O ditador da Venezuela, Nicolás Maduro, realiza neste domingo, 3, um plebiscito sobre a anexação do Essequibo, um território que representa 70% da Guiana. A votação ampliou a tensão entre os dois vizinhos e os temores de um conflito militar na região.
O plebiscito, convocado depois da definição da chapa opositora que desafiará Maduro no ano que vem, mostra que o ditador tenta com a votação avaliar o grau de mobilização de sua base e a adesão popular ao chavismo.
“Conheça a Guiana, país que atingiu PIB de US$ 15 bilhões e se tornou alvo da Venezuela”
Depois de anos de recessão econômica e êxodo em massa, o interesse venezuelano na Guiana é também econômico e tem crescido nos últimos anos, em razão da descoberta de petróleo na costa do país.
O plebiscito tem cinco perguntas. A principal prevê a inclusão do Essequibo como o 25º Estado venezuelano. A isso, se seguiria um plano acelerado para atender a sua população, incluindo a concessão de cidadania venezuelana e carteiras de identidade. Cerca de 125 mil pessoas vivem na região, 12% da população da Guiana.
O que Maduro quer com o plebiscito sobre a Guiana, segundo especialistas
Para o analista Jesús Castellanos Vásquez, a votação vai permitir ao governo monitorar diversas métricas que são importantes para a eleição de 2024. “A votação serve como termômetro para medir a capacidade de apoio ao regime e de controle”, disse Vásquez, em entrevista ao jornal O Estado de S. Paulo, referindo-se à mobilização da máquina chavista.
A consultora Eglée González-Lobato concorda. “Tendo em conta as pesquisas, que deixam em evidência o baixíssimo apoio da população, o plebiscito permite o diagnóstico da mobilização dos eleitores e mede a lealdade de governadores e prefeitos”, disse
Segundo a especialista, a oposição mostrou uma alta mobilização nas primárias de outubro, o que preocupa os chavistas. “A oposição demonstrou uma forma de votar em bloco, concentrado, articulado”, afirmou. “É uma combinação ganhadora, frente a um oficialismo monolítico. Por isso, Maduro busca atrair, com uma visão nacionalista, patriótica, o entusiasmo de um eleitorado que se afasta dele.”
A disputa sobre o Essequibo ganhou contornos geopolíticos. No mês passado, militares chavistas fizeram treinamentos na fronteira, o que chamou a atenção do Brasil e dos Estados Unidos. Os norte-americanos enviaram à Guiana chefes militares para contribuir nos planos de defesa.

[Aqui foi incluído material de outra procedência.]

(** Two relays claim one row each, a second apart. *)
Lemma claim_exclusive_witness : ∃ x y,
  x ∈ example_candidates 2000 (outbox db_two_owners) ∧
  y ∈ example_candidates (2000 + second)
        (ClaimOutbox id 2000 (config_Lease example_config) 1 (λ _, false)
           (outbox db_two_owners)).2 ∧ y.1 ≠ x.1.
Proof.
  assert (∃ x, example_candidates 2000 (outbox db_two_owners) = [x]) as [x Hx]
    by (eexists; vm_compute; reflexivity).
  assert (∃ y, example_candidates (2000 + second)
        (ClaimOutbox id 2000 (config_Lease example_config) 1 (λ _, false)
           (outbox db_two_owners)).2 = [y]) as [y Hy] by (eexists; vm_compute; reflexivity).
  exists x, y. split_and!; [rewrite Hx; left|rewrite Hy; left|].
  eapply (claim_exclusive id 2000 (2000 + second) (config_Lease example_config) 1 1
    (λ _, false) (λ _, false) (outbox db_two_owners)).
  - unfold example_candidates in Hx. rewrite Hx. left.
  - unfold example_candidates in Hy. rewrite Hy. left.
  - vm_compute. discriminate.
Defined.

Lemma published_is_logged_witness :
  delivered (processBatch example_config (healthy 2000) example_state).2.
Proof.
  eapply (published_is_logged example_config (healthy 2000) example_state);
    [done| |apply surjective_pairing].
  intros k row Hrow Hp. exfalso.
  assert (forallb (λ x, negb (is_some (outbox_PublishedAt x.2)))
            (map_to_list (outbox_rows (outbox db_two_owners))) = true) as Hall
    by (vm_compute; reflexivity).
  rewrite forallb_forall in Hall.
  unfold example_state in Hrow. cbn [rs_outbox] in Hrow.
  apply elem_of_map_to_list, list_elem_of_In, Hall in Hrow. cbn in Hrow.
  by destruct (outbox_PublishedAt row), Hp.
Defined.

(** The records of the first batch. *)
Definition example_claim : list OutboxRecord :=
  (ClaimOutbox (re_arrange (healthy 2000)) (re_clock (healthy 2000))
     (config_Lease example_config) (config_BatchSize example_config)
     (re_locked (healthy 2000)) (rs_outbox example_state)).1.

Lemma healthy_batch_publishes_witness : ∃ record, record ∈ example_claim ∧
  marked 2000 (record_OutboxID record)
    (rs_outbox (processBatch example_config (healthy 2000) example_state).2).
Proof.
  destruct example_claim as [|record l] eqn:Hl; [by vm_compute in Hl|].
  exists record. split; [left|].
  refine (healthy_batch_publishes example_config (healthy 2000) example_state _ _ record
    (λ l, Permutation_refl l) eq_refl (λ _, eq_refl) (λ _, eq_refl)
    (surjective_pairing _) _ _).
  { change (record ∈ example_claim). rewrite Hl. left. }
  vm_compute in Hl. injection Hl as <- _. eexists.
  split_and!; [vm_compute; reflexivity|vm_compute; discriminate|vm_compute; reflexivity|].
  intros. by eexists.
Defined.

Lemma backoff_bounds_witness :
  0 < backoff example_config 3 ≤ 60 * second ∧
  backoff example_config 3 ≤ backoff example_config 9.
Proof. apply (backoff_bounds example_config 3 9); [reflexivity|lia]. Defined.
(** ** Cache keys *)

Definition not_colon (c : ascii) : bool := negb (Ascii.eqb c ":"%char).
Definition no_colon (s : string) : bool := forall_bytes not_colon s.

Lemma no_colon_cons c s :
  no_colon (String c s) = true ↔ c ≠ ":"%char ∧ no_colon s = true.
Proof.
  unfold no_colon, forall_bytes, not_colon. cbn.
  rewrite andb_true_iff, negb_true_iff, Ascii.eqb_neq. done.
Qed.

(** The part before the first colon is determined. *)
Lemma split_colon p q s t :
  no_colon p = true → no_colon q = true →
  p +:+ String ":" s = q +:+ String ":" t → p = q ∧ s = t.
Proof.
  revert q. induction p as [|a p IH]; intros [|b q]; cbn.
  - by intros _ _ [= ->].
  - intros _ [Hb _]%no_colon_cons [= <- _]. done.
  - intros [Ha _]%no_colon_cons _ [= -> _]. done.
  - intros [_ Hp]%no_colon_cons [_ Hq]%no_colon_cons [= -> E].
    destruct (IH q Hp Hq E) as [-> ->]. done.
Qed.

Lemma pretty_N_go_no_colon x s :
  no_colon s = true → no_colon (pretty_N_go x s) = true.
Proof.
  revert s. induction (N.lt_wf_0 x) as [x _ IH]; intros s Hs.
  destruct (decide (x = 0)%N) as [->|]; [done|].
  rewrite pretty_N_go_step by lia. apply IH; [apply N.div_lt; lia|].
  apply no_colon_cons. split; [|done]. unfold pretty_N_char. by repeat case_match.
Qed.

Brasil acende sinal de alerta
O Ministério da Defesa do Brasil intensificou a presença militar na fronteira em Roraima e afirmou que monitora a crise. O Itamaraty, por sua vez, expressou preocupação com a disputa, mas não deve se pronunciar sobre a votação. “Do ponto de vista do Brasil, o referendo é um assunto interno da Venezuela”, disse a secretária do Ministério de Relações Exteriores para América Latina e Caribe, Gisela Padovan.

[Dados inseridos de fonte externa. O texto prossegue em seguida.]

(* ===== verification/PolicyRepository.v ===== *)
(** * Policy approval: the repository

    Models [services/policy-approval/internal/adapters/postgres] ([repository.go],
    [policy.go], [evaluation.go], [bootstrap.go]) and the parameter structs of
    [services/policy-approval/internal/ports/repository.go]. Each method is the
    sequence of statements of the source, those after the commit included; the
    outbox operations are those of [Outbox], on the table of this service. *)

From S2P Require Import Prelude GoStrings Postgres Usecase Outbox.
From S2P Require Import PolicyEngine PolicyStore.
From stdpp Require Import strings gmap list.
From Stdlib Require Import String Lia.
Open Scope string_scope.
Open Scope list_scope.
Open Scope Z_scope.

#[local] Notation Decision := PolicyEngine.Decision.

(** A [timestamptz] column scanned into a Go [any]: the driver stores a
    [time.Time] there; [optionalTime] looks for a [*time.Time]. *)
Inductive any_time :=
| AnyNil
| AnyTime (t : Time)
| AnyTimePointer (t : option Time).

Definition scan_any_time (column : option Time) : any_time :=
  match column with Some t => AnyTime t | None => AnyNil end.

Definition optionalTime (value : any_time) : option Time :=
  match value with AnyTimePointer t => t | _ => None end.
Definition ListDecisions (ctx : Ctx) (actorUserID tenantID : string)
    (subjectID : option string) (limit : Z) (cursor : option (Time * string))
  : app (list Decision) :=
  pure (λ _, validateUUID actorUserID;; validateUUID tenantID;;
             (match subjectID with Some s => validateUUID s | None => Ok tt end);;
             validateLimit limit);;
  pure (λ _, Authorizer_Require clients actorUserID tenantID
               TenantDomain.PermissionPolicyDecisionRead);;
  call (PolicyRepository.ListDecisions ctx actorUserID tenantID subjectID limit cursor).

(** ** bootstrap.go *)

Definition default_rule (priority : Z) (name : string) (effect : Effect)
    (patterns : list string) (risks : list Risk) (condition : string) (review : bool)
    (reason : string) : Rule := {|
  rule_ID := ""; rule_Priority := priority; rule_Name := name; rule_Enabled := true;
  rule_Effect := effect; rule_ActionPatterns := patterns; rule_ResourceTypes := [];
  rule_RiskLevels := risks; rule_MaximumEstimatedCostMicroUSD := None;
  rule_Condition := condition;
  rule_Constraints := {|
    MaxCostMicroUSD := None; MaxRuntimeSeconds := None; AllowedDomains := [];
    AllowedResourceIDs := []; RequireHumanReview := review |};
  rule_Reason := reason |}.

Definition newDefaultPolicy (policyID : option string) (tenantID actorUserID : string)
    (now : Time) (name description : string) (rules : list Rule)
  : result error (Policy * PolicyVersion) :=
  policyID ← from_option_err ErrInternal policyID;
  Ok ({| policy_TenantID := tenantID; policy_ID := policyID;
         policy_ScopeType := ScopeTenant; policy_ScopeID := None; policy_Name := name;
         policy_Description := description; policy_Status := PolicyStatusActive;
         policy_ActivePolicyVersion := Some 1; policy_ResourceVersion := 1;
         policy_CreatedByUserID := actorUserID; policy_CreatedAt := now;
         policy_UpdatedAt := now; policy_ArchivedAt := None |},
      {| version_TenantID := tenantID; version_PolicyID := policyID;
         version_PolicyVersion := 1; version_DefaultEffect := EffectDeny;
         version_Rules := rules; version_Notes := "Bootstrap default policy";
         version_CreatedByUserID := actorUserID; version_CreatedAt := now;
         version_ActivatedAt := Some now |}).

Definition security_rules : list Rule :=
  [default_rule 10 "Deny secret administration" EffectDeny
     ["secret.admin.*"; "vault.admin.*"; "kubernetes.admin.*"; "cloud.metadata.*";
      "tenant.billing.admin.*"] [] "true" false
     "Platform security boundaries cannot be modified by agents"].

Definition approval_rules : list Rule :=
  [default_rule 20 "Require approval for deployments" EffectRequireApproval
     ["deploy.*"; "github.pull_request.merge"; "email.send"; "slack.post"; "financial.*";
      "secret.read"] [] "true" true
     "Sensitive external or destructive action requires approval"].

Definition read_rules : list Rule :=
  [default_rule 100 "Allow low-risk reads" EffectAllow
     ["read.*"; "research.*"; "observe.*"] [RiskLow]
     "request.estimated_cost_micro_usd <= 100000" false
     "Low-risk read action is within the default cost limit"].

Definition defaultPolicies (ids : nat → option string) (tenantID actorUserID : string)
    (now : Time) : result error (list (Policy * PolicyVersion)) :=
  security ← newDefaultPolicy (ids 0%nat) tenantID actorUserID now
    "Platform security boundary"
    "Non-overridable protection for sensitive platform resources." security_rules;
  approval ← newDefaultPolicy (ids 1%nat) tenantID actorUserID now "Sensitive actions"
    "Requires human approval for externally visible or destructive actions."
    approval_rules;
  reads ← newDefaultPolicy (ids 2%nat) tenantID actorUserID now "Safe read actions"
    "Allows low-risk, non-mutating reads." read_rules;
  Ok [security; approval; reads].

(** The two events of each policy; the [n]th identifier is next. *)
Fixpoint default_events (ids : nat → option string) (n : nat) (ctx : Ctx) (now : Time)
    (policies : list Policy) : result error (list OutboxEvent) :=
  match policies with
  | [] => Ok []
  | policy :: policies' =>
      created ← newPolicyCreatedEvent (ids n) ctx topic policy now;
      activated ← newPolicyActivatedEvent (ids (S n)) ctx topic (policy_TenantID policy)
                    (policy_ID policy) 1 now;
      rest ← default_events ids (S (S n)) ctx now policies';
      Ok (created :: activated :: rest)
  end.

Definition EnsureDefaultPolicies_params (ctx : Ctx) (input : EnsureDefaultPoliciesInput)
    (w : world) : result error EnsureDefaultsParams :=
  validateThree (ensure_input_TenantID input) (ensure_input_OnboardingOperationID input)
    (ensure_input_ActorUserID input);;
  let now := world_now w 0%nat in
  defaults ← defaultPolicies (world_ids w) (ensure_input_TenantID input)
               (ensure_input_ActorUserID input) now;
  events ← default_events (world_ids w) 3 ctx now (fst <$> defaults);
  Ok {| ensure_ServicePrincipalID := config_BootstrapServicePrincipalID config;
        ensure_TenantID := ensure_input_TenantID input;
        ensure_OnboardingOperationID := ensure_input_OnboardingOperationID input;
        ensure_ActorUserID := ensure_input_ActorUserID input;
        ensure_Policies := fst <$> defaults; ensure_Versions := snd <$> defaults;
        ensure_Events := events; ensure_CreatedAt := now |}.

Definition EnsureDefaultPolicies (ctx : Ctx) (input : EnsureDefaultPoliciesInput)
  : app (list Policy) :=
  params ← pure (EnsureDefaultPolicies_params ctx input);
  PolicyRepository.EnsureDefaults ctx params.

End Management.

Usar ameaças externas para mobilizar sua base política não é novidade para o chavismo. Desde 1999, tanto Maduro quanto seu antecessor, Hugo Chávez, denunciaram planos da Colômbia e dos EUA para derrubá-los. Agora, com a normalização das relações com Bogotá, governada pelo esquerdista Gustavo Petro, a Guiana é a bola da vez.
Maduro usa a retórica do nacionalismo
Para isso, Maduro abusa da retórica nacionalista e recorre a métodos pouco convencionais. Com músicas de reggaeton pró-governo, vídeos nas redes sociais, distribuição de mapas revisados e aulas sobre geografia transmitidas pela TV estatal, o chavismo utiliza a história para tocar o público, transformando escolas em palcos de fervor patriótico.
“O governo venezuelano está usando a cartilha nacionalista para fortalecer seu apoio, que é cada vez menor, e procurando evitar qualquer questionamento dentro das Forças Armadas”, disse Kenneth Ramírez, presidente do Conselho Venezuelano de Relações Internacionais. “A ideia é tentar dividir a oposição entre os mais pragmáticos, que consideram importante participar no referendo, e aqueles que questionam a relevância do plebiscito.”
Já o cientista político venezuelano José Castillo Molleda acredita que o atual cenário é parecido com aquele que envolve a Argentina e as Malvinas. “Aquilo causou desconforto no Reino Unido, mas não mudou a situação além do simbolismo da medida”, disse.
No ano passado, a Rússia usou uma estratégia similar quando tentou anexar Províncias de etnia russa do leste da Ucrânia em meio à guerra: plebiscitos e uma campanha em massa para formalizar a cidadania russa dos habitantes dessas regiões.